**AIM OF THE TASK**
Wherever a line holds the word "span", copy that line from the data.

--- EXCERPTED DATA ---

(* ===== verification/Demo.v ===== *)
(** * A small concrete machine

    A kernel image that leaves 64 pages to the allocator, a parent process
    with one page of user memory behind a three-level page table, and a child
    with an empty table, with two free pages, with none and with twenty-four.
    The theorems about page tables and copy-on-write memory are run on it. *)

From S2P Require Import Prelude Mem Cstring Riscv Spinlock Kalloc Vm Uvm Cow Usermem.

Local Open Scope Z_scope.

#[local] Existing Instance small_image.

(** The pages: the parent's three table pages, its page of user memory and
    the child's root. *)
Definition pA2 : Z := 0x87fc0000.
Definition pA1 : Z := 0x87fc1000.
Definition pA0 : Z := 0x87fc2000.
Definition pU : Z := 0x87fc3000.
Definition pB2 : Z := 0x87fc4000.

Lemma demo_page_ok p : p mod 4096 = 0 → 0x87fc0000 ≤ p < 0x88000000 → page_ok p.
Proof. intros Ha Hr. split; [done|]. by change kend with 0x87fc0000. Qed.

Ltac demo_ok := apply demo_page_ok; vm_compute; by repeat split.

(** A machine with every page in use. *)
Definition none_free : kst := mk_kst ∅ 0 (list_to_map ((λ i, (i, 1)) <$> seqZ 0x87fc0 64)) ∅.

Lemma none_free_count i :
  count none_free i = if decide (0x87fc0 ≤ i < 0x88000) then 1 else 0.
Proof.
  rewrite /count /pgref /none_free. case_decide as Hi.
  - rewrite (elem_of_list_to_map_1 _ i 1); [done| |].
    + rewrite -list_fmap_compose. apply NoDup_fmap_2_strong; [done|apply NoDup_seqZ].
    + apply list_elem_of_fmap. exists i. split; [done|]. apply elem_of_seqZ. lia.
  - rewrite not_elem_of_list_to_map_1; [done|]. rewrite -list_fmap_compose list_elem_of_fmap.
    intros (j & -> & Hj%elem_of_seqZ). simpl in *. lia.
Qed.

Lemma none_free_kinv : kinv none_free [].
Proof.
  split; [done|constructor|constructor|..].
  - intros p [Ha Hr]. change kend with 0x87fc0000 in Hr. rewrite /ref none_free_count.
    rewrite decide_True; [|dlia]. split; [by intros ?%elem_of_nil|done].
  - intros i Hi. rewrite none_free_count decide_False //. intros Hr. apply Hi, demo_page_ok; dlia.
  - intros i. rewrite none_free_count. case_decide; lia.
Qed.

(** ** The processes on top of an allocator state *)

Section demo.
Context (s0 : kst) (fl : list Z).

Class demo_base : Prop := {
  db_inv : kinv s0 fl;
  db_lock : unlocked s0;
  db_zero : ∀ a, 0x87fc0000 ≤ a < 0x87fc5000 → ld8 (mem s0) a = 0;
  db_ref : ∀ p, p ∈ [pA2; pA1; pA0; pU; pB2] → ref s0 p = 1;
}.

Context `{Hbase : demo_base}.
(** The entry of the page of user memory. *)
Context (v : Z).

Definition demo_m1 : gmap Z Z := st64 (mem s0) (pte_ptr pA2 0) (Z.lor (PA2PTE pA1) PTE_V).
Definition demo_m2 : gmap Z Z := st64 demo_m1 (pte_ptr pA1 0) (Z.lor (PA2PTE pA0) PTE_V).
Definition demo_m3 : gmap Z Z := st64 demo_m2 (pte_ptr pA0 0) v.
Definition demo : kst := set_mem demo_m3 s0.
Definition TA : gmap (list Z) Z := <[[0; 0] := pA0]> (<[[0] := pA1]> {[ [] := pA2 ]}).
Definition TB : gmap (list Z) Z := {[ [] := pB2 ]}.
Definition demo_parent : aspace := mk_as pA2 TA 1.
Definition demo_child : aspace := mk_as pB2 TB 0.
Definition demo_ps : list aspace := [demo_parent; demo_child].

Lemma demo_zero p a : p ∈ [pA2; pA1; pA0; pU; pB2] → in_page p a → ld8 (mem s0) a = 0.
Proof.
  intros Hp Ha. apply db_zero. unfold span in Ha. repeat apply elem_of_cons in Hp as [->|Hp];
    [unfold pA2, pA1, pA0, pU, pB2 in Ha; lia..|by apply elem_of_nil in Hp].
Qed.

(** An entry written in page [p] leaves the other pages as they were. *)
Lemma st_outside m p w a : ¬ in_page p a → ld8 (st64 m (pte_ptr p 0) w) a = ld8 m a.
Proof.
  intros Ha. apply (mem_eq_on_st64 m (pte_ptr p 0) w (λ b, ¬ in_page p b)); [|done].
  intros b Hb Hs. apply Hb. by eapply pte_ptr_in_page; [|exact Hs].
Qed.

Ltac demo_unfold := unfold span, pA2, pA1, pA0, pU, pB2 in *.

Lemma demo_m1_zero a : 0x87fc1000 ≤ a < 0x87fc5000 → ld8 demo_m1 a = 0.
Proof. intros Ha. rewrite /demo_m1 st_outside; [apply db_zero; lia|demo_unfold; lia]. Qed.

Lemma demo_m2_zero a : 0x87fc2000 ≤ a < 0x87fc5000 → ld8 demo_m2 a = 0.
Proof. intros Ha. rewrite /demo_m2 st_outside; [apply demo_m1_zero; lia|demo_unfold; lia]. Qed.

Lemma TA1_wf : pt_wf demo_m1 pA2 (<[[0] := pA1]> {[ [] := pA2 ]}).
Proof.
  apply (pt_wf_extend (mem s0) pA2 {[ [] := pA2 ]} [] pA2 0 pA1); try done; try demo_ok; try (simpl; lia).
  - apply empty_table_wf; [demo_ok|]. intros a Ha. apply (demo_zero pA2); [set_solver|done].
  - intros π [_ E]%lookup_singleton_Some. done.
  - intros a Ha. apply (demo_zero pA1); [set_solver|done].
Qed.

Lemma TA2_wf : pt_wf demo_m2 pA2 TA.
Proof.
  apply (pt_wf_extend demo_m1 pA2 _ [0] pA1 0 pA0); try done; try demo_ok; try (simpl; lia).
  - apply TA1_wf.
  - intros π [[_ E]|[_ [_ E]%lookup_singleton_Some]]%lookup_insert_Some; done.
  - intros a Ha. apply demo_m1_zero. demo_unfold. lia.
Qed.

Lemma TA_wf : pt_wf demo_m3 pA2 TA.
Proof. apply (pt_wf_set_pte _ _ _ 0); [apply TA2_wf|done]. Qed.

Lemma TB_wf : pt_wf demo_m3 pB2 TB.
Proof.
  apply empty_table_wf; [demo_ok|]. intros a Ha. rewrite /demo_m3 st_outside; [|demo_unfold; lia].
  apply demo_m2_zero. demo_unfold. lia.
Qed.

(** The parent maps page 0 only; the child maps nothing. *)
Lemma demo_pte va : legal va → pte_of demo_m3 TA va = if decide (va / PGSIZE = 0) then u64 v else 0.
Proof.
  intros Hva. rewrite /demo_m3 (pte_of_set_pte _ pA2 TA 0); [|apply TA2_wf|done|done|done].
  change (0 / PGSIZE) with 0. case_decide; [done|].
  rewrite /demo_m2 (pte_of_extend demo_m1 pA2 (<[[0] := pA1]> {[ [] := pA2 ]}) [0] pA1 0 pA0);
    try done; try demo_ok; try (simpl; lia).
  2: apply TA1_wf.
  2: intros π [[_ E]|[_ [_ E]%lookup_singleton_Some]]%lookup_insert_Some; done.
  2: intros a Ha; apply demo_m1_zero; demo_unfold; lia.
  rewrite /pte_of /pte_addr lookup_insert_ne // lookup_singleton_ne //.
Qed.

Lemma demo_child_pte m va : pte_of m TB va = 0.
Proof. by rewrite /pte_of /pte_addr lookup_singleton_ne. Qed.

Lemma TA_inv π p : TA !! π = Some p → p = pA2 ∨ p = pA1 ∨ p = pA0.
Proof.
  rewrite /TA.
  intros [[_ <-]|[_ [[_ <-]|[_ [_ <-]%lookup_singleton_Some]]%lookup_insert_Some]]%lookup_insert_Some; auto.
Qed.

Lemma TB_inv π p : TB !! π = Some p → p = pB2.
Proof. rewrite /TB. by intros [_ <-]%lookup_singleton_Some. Qed.

Lemma demo_free p : p ∈ [pA2; pA1; pA0; pU; pB2] → p ∉ fl.
Proof.
  intros Hp Hf. pose proof (db_ref p Hp) as Hr. apply (ki_ref _ _ db_inv) in Hf; [lia|].
  repeat apply elem_of_cons in Hp as [->|Hp]; [demo_ok..|by apply elem_of_nil in Hp].
Qed.

Lemma demo_kinv : kinv demo fl.
Proof.
  destruct db_inv as [Hc Hn Ho Hr Hout Hb]. split; try done.
  eapply chain_ext; [done| |exact Hc]. intros p Hp a Ha.
  assert (p ∉ [pA2; pA1; pA0; pU; pB2]) as Hne by (intros ?; by apply (demo_free p)).
  rewrite Forall_forall in Ho. specialize (Ho p Hp).
  assert (∀ q, page_ok q → q ∈ [pA2; pA1; pA0; pU; pB2] → ¬ in_page q a) as Hd.
  { intros q Hq Hin Hqa. apply Hne. by rewrite (pages_disjoint p q a Ho Hq Ha Hqa). }
  rewrite /demo /demo_m3 /demo_m2 /demo_m1 /=.
  rewrite !st_outside; [done|apply Hd; [demo_ok|set_solver]..].
Qed.

Lemma demo_vm_ok : vm_ok demo fl pA2 TA.
Proof.
  split; [apply demo_kinv|apply db_lock|]. split; [apply TA_wf|].
  intros π p Hp. apply demo_free. apply TA_inv in Hp as [->|[->| ->]]; set_solver.
Qed.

---

**YOUR RESPONSE**
  intros Hp Ha. apply db_zero. unfold span in Ha. repeat apply elem_of_cons in Hp as [->|Hp];
Ltac demo_unfold := unfold span, pA2, pA1, pA0, pU, pB2 in *.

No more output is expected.